Project Eventide


Development Team Artake Games
Programming Language(s) C++, Blueprint
Software Unreal Engine 4, Visual Studio, Perforce
Role Gameplay Programmer

Background

Project Eventide is a fan-made sequel to The Legend of Zelda: Twilight Princess.

It is built using Unreal Engine 4.

I was responsible for coding most of the gameplay related systems. A majority of the codebase is in C++, with Blueprint being used for scripting simpler level setpieces.


All weapons, both offensive and defensive, exist as entities independent of the characters that wield them. They can "activate" and inflict damage even when lacking a user.

For a weapon to be lethal, it must be moving at a certain velocity. This is either done by a character swinging the weapon in an animation, or by the weapon being thrown/dropped. If the weapon is not moving fast enough, its damage hitbox will be disabled.

When a character is hit by a weapon, they become invincibile for a limited amount of time. This is to prevent a weapon from inflicting damage every frame while inside a target. In order to allow for comboing, an additional "combo number" variable is used. Weapons have an assigned integer combo number, and entities which can be hurt have an integer value keeping track of the combo number of the last thing that hit them. If a weapon has a higher combo number than it's target, it will circumvent that target's invincibility time.

The main functionality of the player entity is powered by two state machines - one which manages movement and other core actions, and the other which manages combat actions. These can also be thought of as a "lower" and "upper" state machine.
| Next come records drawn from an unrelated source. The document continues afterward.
(** [result.name] as a state value, for the names read by
    [_handle_build_result]. *)
Definition BuildResult_getattr (result : BuildResult) (name : string) : Py.outcome State.value :=
  if bool_decide (name ∈ BuildResult_attributes) then
    Py.Return
      (if bool_decide (name = "started_at") then
         match Dto.started_at result with Some t => State.VTime t | None => State.VNone end
       else if bool_decide (name = "finished_at") then
         match finished_at result with Some t => State.VTime t | None => State.VNone end
       else if bool_decide (name = "status") then State.VStr (BuildStatus_value (status result))
       else State.VNone)
  else Py.Raise (Py.AttributeError name).

Definition on_state {A} (m : Py.M State.StateManager A) : Py.M BuildCoordinator A :=
  Py.zoom _state_manager with_state m.

Definition on_allocator {A} (m : Py.M Allocator.ResourceAllocator A) : Py.M BuildCoordinator A :=
  Py.zoom _resource_allocator with_allocator m.

Definition on_balancer {A} (m : Py.M Balancer.LoadBalancer A) : Py.M BuildCoordinator A :=
  Py.zoom _load_balancer with_balancer m.

(** The worker named by a result: [result.environment.node_name if
    result.environment else "unknown"]. *)
Definition result_worker (result : BuildResult) : option string :=
  match environment result with
  | Some env => env_node_name env
  | None => Some "unknown"
  end.

Definition _handle_build_result (w : World) (build_id : UUID) (result : BuildResult)
    : Py.M BuildCoordinator unit :=
  let* completed_at := Py.lift (BuildResult_getattr result "completed_at") in
  let* duration_seconds := Py.lift (BuildResult_getattr result "duration_seconds") in
  on_state (State.update_build_status build_id (status result)
              (Some [("completed_at", completed_at); ("duration_seconds", duration_seconds)])
              (now w)) ;;;
  Py.modify (fun c =>
    match result_worker result with
    | Some wid => with_balancer c (Balancer.update_worker_load (_load_balancer c) wid (-1))
    | None => c
    end).

(** The frame of one call of [_execute_build]: the coordinator and the local
    variable [allocation], unbound until the assignment is reached. *)
Record Frame := {
  self : BuildCoordinator;
  allocation : option (option Allocator.ResourceAllocation);
}.

Definition on_self {A} (m : Py.M BuildCoordinator A) : Py.M Frame A :=
  Py.zoom self (fun f c => {| self := c; allocation := allocation f |}) m.

Definition assign_allocation (a : option Allocator.ResourceAllocation) : Py.M Frame unit :=
  Py.modify (fun f => {| self := self f; allocation := Some a |}).

(** Reading the local variable [allocation]. *)
Definition read_allocation : Py.M Frame (option Allocator.ResourceAllocation) :=
  fun f =>
    match allocation f with
    | Some a => (f, Py.Return a)
    | None => (f, Py.Raise (Py.UnboundLocalError "allocation"))
    end.

Definition enqueue_again (w : World) (request : BuildRequest) : Py.M BuildCoordinator unit :=
  Py.modify (fun c => with_queue c (fst (Queue.enqueue (_queue_manager c) request (now w)))).

Definition release (al : Allocator.ResourceAllocation) : Py.M BuildCoordinator unit :=
  Py.modify (fun c =>
    with_allocator c (fst (Allocator.release_resources (_resource_allocator c) al))).

(** The [try] block of [_execute_build]. *)
Definition execute_try (w : World) (request : BuildRequest) : Py.M Frame unit :=
  let build_id := id request in
  on_self (Py.modify (fun c => with_active c (<[build_id := request]> (_active_builds c)))) ;;;
  on_self (on_state (State.update_build_status build_id RUNNING
                       (Some [("started_at", State.VTime (now w))]) (now w))) ;;;
  let* config := Py.lift (first_configuration request) in
  let* al := on_self (on_allocator
                (Allocator.allocate_resources (inventory w) (now w) (uuid4 w)
                   (Allocator.of_BuildConfiguration config))) in
  assign_allocation al ;;;
  match al with
  | None => on_self (enqueue_again w request)
  | Some al =>
      let* worker := on_self (on_balancer (Balancer.select_worker request (draw w))) in
      match worker with
      | None => on_self (release al) ;;; on_self (enqueue_again w request)
      | Some worker =>
          let* result := _dispatch_to_worker w worker request al in
          on_self (_handle_build_result w build_id result)
      end
  end.

(** The [except Exception as e] block: [BuildStatus.FAILED] is looked up
    before [update_build_status] is called. *)
Definition execute_except (w : World) (request : BuildRequest) (e : Py.exn) : Py.M Frame unit :=
  let* failed := Py.lift (BuildStatus_attr "FAILED") in
  on_self (on_state (State.update_build_status (id request) failed
                       (Some [("error", State.VStr "error")]) (now w))).

(** The [finally] block. *)
Definition execute_finally (request : BuildRequest) : Py.M Frame unit :=
  on_self (Py.modify (fun c => with_active c (delete (id request) (_active_builds c)))) ;;;
  let* al := read_allocation in
  match al with
  | Some al => on_self (release al)
  | None => Py.ret tt
  end.

Definition _execute_build (w : World) (request : BuildRequest) : Py.M BuildCoordinator unit :=
  fun c =>
    let '(f, o) :=
      Py.try_finally (Py.try_except (execute_try w request) (execute_except w request))
                     (execute_finally request)
                     {| self := c; allocation := None |} in
    (self f, o).

(** One round of the [while self._running] loop of [_process_queue], up to
    the [sleep]: the coordinator afterwards and the request, if any, for
    which an [_execute_build] task is created. *)
Definition process_queue_round (w : World) (c : BuildCoordinator)
    : BuildCoordinator * option BuildRequest :=
  let '(a, resources) :=
    Allocator.get_available_resources (inventory w) (now w) (_resource_allocator c) in
  let c := with_allocator c a in
  if 0 <? Allocator.gpu_count resources then
    match Queue.dequeue (_queue_manager c) None with
    | (q, Queue.Returned r) => (with_queue c q, r)
    | (q, Queue.Waiting _) => (with_queue c q, None)
    end
  else (c, None).

(** [BuildStatus(v)]: the member with the value [v]; [ValueError] when
    there is none. *)
Definition BuildStatus_of_value (v : State.value) : Py.outcome BuildStatus :=
  match v with
  | State.VStr s =>
      match filter (fun m => BuildStatus_value (snd m) = s) BuildStatus_members with
      | m :: _ => Py.Return (snd m)
      | [] => Py.Raise (Py.ValueError "BuildStatus")
      end
  | _ => Py.Raise (Py.ValueError "BuildStatus")
  end.

(** [BuildSummary]: the fields without a default. *)
Record BuildSummary := {
  bs_build_id : UUID;
  bs_status : BuildStatus;
  bs_repository : string;
  bs_branch : string;
  bs_commit_sha : string;
  bs_rocm_version : string;
  bs_gpu_architecture : string;
}.

(** [BuildSummary(...)] with the keyword arguments given; [commit_sha],
    [rocm_version] and [gpu_architecture] are required fields, and
    [repository] and [branch] must be strings. *)
Definition BuildSummary_init (build_id : UUID) (repository branch : State.value)
    (status : BuildStatus) (commit_sha rocm_version gpu_architecture : option string)
    : Py.outcome BuildSummary :=
  match repository, branch, commit_sha, rocm_version, gpu_architecture with
  | State.VStr repository, State.VStr branch, Some commit_sha, Some rocm_version,
    Some gpu_architecture =>
      Py.Return {| bs_build_id := build_id; bs_status := status; bs_repository := repository;
                   bs_branch := branch; bs_commit_sha := commit_sha;
                   bs_rocm_version := rocm_version; bs_gpu_architecture := gpu_architecture |}
  | _, _, _, _, _ => Py.Raise (Py.ValidationError "BuildSummary")
  end.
By having two state machines, the player can perform certain actions at the same time. For example, while the player runs around, they can independently pull out their sword and use it. This greatly simplifies programming compound actions since one does not need to create a new state for every possible combination of actions.

Like similar third person action games, the player can jump and climb onto ledges.

This is done through a cylinder cast which first determines if there is a wall in front of the player, and then performs a downward cast from above the player to determine the exact height of the ledge.

Once the height of the ledge is determined, the player's own height is compared to determine if they are within reach to grab the ledge.